Warming up
Task I. Consider the following problem and give your opinion of it.
The issue of punishment is the focus of great debate. The debate involves the question: “What is punishment for?” There are four possible answers to the question: Which of them would you agree to?
1. The main aim of punishment is to deter. 2. The main aim of punishment is to take revenge 3. The main aim of punishment is to keep criminals out of society. 4. The main aim of punishment is to reform and rehabilitate criminals.
Vocabulary notes
Reading Task I. Read and translate the following text. Write out the types of punishment currently used. Civil and Criminal Penalties There are several kinds of punishment available to the courts. In civil cases, the most common punishment is a fine. For criminal offenses fines are also often used when the offense is not a very serious one and when the offender has not been in trouble before.

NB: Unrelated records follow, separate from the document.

(** *** The clicks *)

Definition firstTripLabels : list Renderer.label :=
  [Renderer.mkLabel "Dadar" 600 870; Renderer.mkLabel "Mahim" 300 680;
   Renderer.mkLabel "Bandra" 200 500; Renderer.mkLabel "Worli" 700 400;
   Renderer.mkLabel "Marine Drive" 220 105].

Definition secondTripLabels : list Renderer.label :=
  [Renderer.mkLabel "Bandra" 350 820; Renderer.mkLabel "Khar" 500 650;
   Renderer.mkLabel "Santacruz" 600 480; Renderer.mkLabel "Vile Parle" 400 320;
   Renderer.mkLabel "Jogeshwari E" 860 165].

Section Browser.
(** [Math.cos], and the fuel of the window loops of [drawMap]. *)
Variable cos : float -> float.
Variable fuel : nat.

(** [renderNavRoute] on the navigation state; a render that does not return
    ends the handler that called it. *)
Definition renderNavRoute (e : App.env) (routeStart routeEnd : Point.t)
    (labels : list Renderer.label) (s : state) : option state :=
  match App.renderNavRoute fuel e routeStart routeEnd (Some labels) (nav s) with
  | Some n => Some (set_nav n s)
  | None => None
  end.

(** [initGPSTracking]: one more watch, when the browser has geolocation. *)
Definition initGPSTracking (geolocation : bool) (s : state) : state :=
  match App.initGPSTracking cos geolocation with
  | Some _ => set_watches (S (watches s)) s
  | None => s
  end.

(** The click on [#btn-accept]. *)
Definition onAccept (e : App.env) (geolocation : bool) (s : state) : state :=
  let s := clearInterval (reqTimerInterval s) s in
  let s := classes_remove "#screen-request" ["active"]%string s in
  let s := classes_add "#screen-map" "active" s in
  (* Initial route: Dadar -> Marine Drive *)
  let routeStart := Point.mk 580 850 in
  let routeEnd := Point.mk 260 120 in
  match renderNavRoute e routeStart routeEnd firstTripLabels s with
  | None => s
  | Some s =>
      let s := startTripProgress s in
      let s := startRoadNameRotation s in
      initGPSTracking geolocation s
  end.

(** The click on [#glitch-trigger-avatar]. *)
Definition onAvatar (s : state) : state :=
  if glitchTriggered s then s
  else
    let s := set_glitchTriggered true s in
    let countdown := 10 in
    snd (setInterval (GlitchTick (nextId s) countdown) 1000 s).

(** The click on [#popup-ok-btn]. *)
Definition onPopupOk (e : App.env) (s : state) : state :=
  let s := classes_remove "#popup-overlay" ["visible"]%string s in
  let s := classes_add "#popup-overlay" "hidden" s in
  let s := write_text "#trip-status-text" (Text "En route to new destination") s in
  (* Update nav header *)
  let s := write_text ".eta-time" (Text "28") s in
  let s := write_text ".dist-value" (Text "15.6") s in
  (* New route: Bandra area -> Jogeshwari *)
  let routeStart := Point.mk 400 800 in
  let routeEnd := Point.mk 900 180 in
  match renderNavRoute e routeStart routeEnd secondTripLabels s with
  | None => s
  | Some s =>
      (* Switch road name rotation to Jogeshwari roads *)
      let s := startJogeshwariRoadRotation s in
      (* Restart trip progress for new route *)
      let s := write_style "#trip-progress" "width" (Keyword "0%") s in
      let progress := 0 in
      let s := clearInterval_if (tripInterval s) s in
      let '(i, s) := setInterval (TripTick 0.1 28 15.6 progress) 600 s in
      set_tripInterval (Some i) s
  end.

(** A position reaches every watch. *)
Definition onFix (lat lng : float) (s : state) : state :=
  set_nav (Nat.iter (watches s) (App.onPosition cos lat lng) (nav s)) s.

(** *** What happens *)

Inductive input : Type :=
| Accept (e : App.env) (geolocation : bool)
| Avatar
| PopupOk (e : App.env)
| Fix (lat lng : float).

(** The next timer fires, or an input arrives some milliseconds after the
    event before it. *)
Inductive event : Type :=
| Tick
| Input (ms : Z) (i : input).

Definition handle (i : input) (s : state) : state :=
  match i with
  | Accept e geolocation => onAccept e geolocation s
  | Avatar => onAvatar s
  | PopupOk e => onPopupOk e s
  | Fix lat lng => onFix lat lng s
  end.

Definition step (s : state) (ev : event) : state :=
  match ev with
  | Tick => match next_timer s with Some t => fire t s | None => s end
  | Input ms i => handle i (set_now (now s + Z.max 0 ms) s)
  end.

Definition steps (evs : list event) (s : state) : state := fold_left step evs s.
(** ** scraper.py: cards and field extraction *)

(** A parsed tag: what the scrapers read off it. [tag_text] is
    [get_text(strip=True)]; [tag_class] lists the values of the class
    attribute ([[]] when there is none). *)
Record Tag := mkTag {
  tag_name : string;
  tag_class : list string;
  tag_href : option string;
  tag_datetime : option string;
  tag_text : string
}.

(** [soup.find(name, ...)] and [soup.find_all(name, ...)] *)
Definition find_tag (name : string) (p : Tag -> bool) (soup : list Tag) : option Tag :=
  List.find (fun t => String.eqb (tag_name t) name && p t) soup.

Definition find_all (name : string) (p : Tag -> bool) (soup : list Tag) : list Tag :=
  List.filter (fun t => String.eqb (tag_name t) name && p t) soup.

Definition any_tag (t : Tag) : bool := true.

(** [class_=lambda x: x and w in x if x else False]; the filter is
    tried on each class value. *)
Definition class_has (w : string) (t : Tag) : bool :=
  existsb (fun x => Py.truthy x && Py.contains w x) (tag_class t).

(** [class_=lambda x: x and w in str(x).lower() if x else False] *)
Definition class_has_lower (w : string) (t : Tag) : bool :=
  existsb (fun x => Py.truthy x && Py.contains w (Py.lower x)) (tag_class t).

(** [href=lambda x: x and w in x if x else False] *)
Definition href_has (w : string) (t : Tag) : bool :=
  match tag_href t with
  | Some x => Py.truthy x && Py.contains w x
  | None => false
  end.

(** [date_elem.get('datetime', 'N/A')] *)
Definition get_datetime (t : Tag) : string :=
  default "N/A" (tag_datetime t).

(** [any(j['url'] == job_url for j in jobs)] *)
Definition already_collected (job_url : string) (jobs : list JobRecord) : bool :=
  existsb (fun j => String.eqb (url j) job_url) jobs.

(** The link Selenium finds with
    [.//a[contains(@href, '/stellenangebote')]]: its [.text.strip()]
    and its [get_attribute('href')]. *)
Record WebLink := mkLink {
  link_text : string;
  link_href : option string
}.

(** A StepStone [article] element; [title_link] is [None] when
    [find_element] raises. *)
Record Article := mkArticle {
  title_link : option WebLink;
  outerHTML : list Tag
}.

Module StepStone.
Lemma Handler_later_clock_witness :
  Handler toy_Marshal (mkQuery "119598" "01-01-2023" "31-01-2023") (at_time later_now ex_world)
  = Handler toy_Marshal (mkQuery "119598" "01-01-2023" "31-01-2023") ex_world.
Proof.
  apply (Handler_later_clock toy_Marshal
           (mkQuery "119598" "01-01-2023" "31-01-2023") ex_world later_now);
    reflexivity.
Defined.

(** ** [filterData] *)

Lemma filterData_kept (data : list FundItem) (start end_ : time.Time) :
  filterData data start end_ = subsequence (kept start end_) data.
Proof. apply filterData_subsequence. Qed.

Lemma kept_in_range (start end_ : time.Time) (item : FundItem) :
  kept start end_ item
  = (time.IsZero start && time.IsZero end_) && parseable item
    || in_range start end_ item.
Proof.
  unfold kept, keep, parseable, in_range.
  destruct (time.Parse (item_Date item)) as [d|].
  - now rewrite Equal_or_After, Equal_or_Before, andb_true_r.
  - now rewrite andb_false_r.
Qed.

Lemma toFundItem_toDataPoint (item : FundItem) : toFundItem (toDataPoint item) = item.
Proof. now destruct item. Qed.

Lemma subsequence_sublist (p q : FundItem -> bool) (data : list FundItem) :
  (forall item, p item = true -> q item = true) ->
  sublist (subsequence p data) (subsequence q data).
Proof.
  intros Hpq. unfold subsequence. induction data as [|item data IH]; simpl.
  - constructor.
  - destruct (p item) eqn:Hp.
    + rewrite (Hpq _ Hp). simpl. now constructor.
    + destruct (q item); simpl; [now constructor|assumption].
Qed.

Lemma subsequence_of_upstream (p : FundItem -> bool) (data : list FundItem) :
  sublist (subsequence p data) (map toDataPoint data).
Proof.
  unfold subsequence. induction data as [|item data IH]; simpl; [constructor|].
  destruct (p item); simpl; now constructor.
Qed.

Lemma subsequence_kept_dated (start end_ : time.Time) (data : list FundItem) :
  Forall dated (subsequence (kept start end_) data).
Proof.
  unfold subsequence. induction data as [|item data IH]; simpl; [constructor|].
  destruct (kept start end_ item) eqn:Hk; simpl; [|assumption].
  constructor; [|assumption].
  unfold dated, kept in *. simpl.
  destruct (time.Parse (item_Date item)); discriminate.
Qed.

(** X6. Filtering a sequence in two parts and joining the results gives the
    filtering of the whole: a point is kept or dropped on its own date, and
    the order of the kept points is the upstream order. *)
Theorem filterData_app (data1 data2 : list FundItem) (start end_ : time.Time) :
  filterData (data1 ++ data2) start end_
  = filterData data1 start end_ ++ filterData data2 start end_.
Proof.
  rewrite !filterData_kept. unfold subsequence.
  now rewrite List.filter_app, List.map_app.
Qed.

(** X7. Whatever the two times are, the output of [filterData] is a
    subsequence of the upstream points, dates and values unchanged: no point
    is invented, altered, repeated or reordered; every returned point has a
    date that parses, and the output is not longer than the input. *)
Theorem filterData_provenance (data : list FundItem) (start end_ : time.Time) :
  sublist (filterData data start end_) (map toDataPoint data)
  /\ Forall dated (filterData data start end_)
  /\ (length (filterData data start end_) <= length data)%nat.
Proof.
  rewrite filterData_kept. repeat split.
  - apply subsequence_of_upstream.
  - apply subsequence_kept_dated.
  - unfold subsequence. rewrite length_map. apply List.filter_length_le.
Qed.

Another kind of punishment available in some countries is community service. This requires the offender to do a certain amount of unpaid work, usually for a social institution such as a hospital. For more serious crimes the usual punishment is imprisonment. Some prison sentences are suspended: the offender is not sent to prison if he keeps out of trouble for a fixed period of time, but if he does offend again both the suspended sentence and any new one will be imposed. The length of sentences varies from a few days to a lifetime. However, a life sentence may allow the prisoner to be released after a suitably long period if a review (parole) board agrees his detention no longer serves a purpose. In some countries there is also corporal punishment (physical). In Malaysia, Singapore, Pakistan, Zambia, Zimbabwe, among others, courts may sentence offenders to be caned or whipped. In Saudi Arabia theft and possession of alcohol may be punished by cutting off the offender's hand or foot. The ultimate penalty is death (capital punishment). It is carried out by hanging (Kenya, for example); electrocution, gassing or lethal injection (U.S.); beheading or stoning (Saudi Arabia); or shooting (China). Although most countries still have a death penalty, 35 (including almost every European nation) have abolished it; 18 retain it only for exceptional crimes such as wartime offences; and 27 no longer carry out executions even when a death sentence has been passed. In other words, almost half the countries of the world have ceased to use the death penalty [2].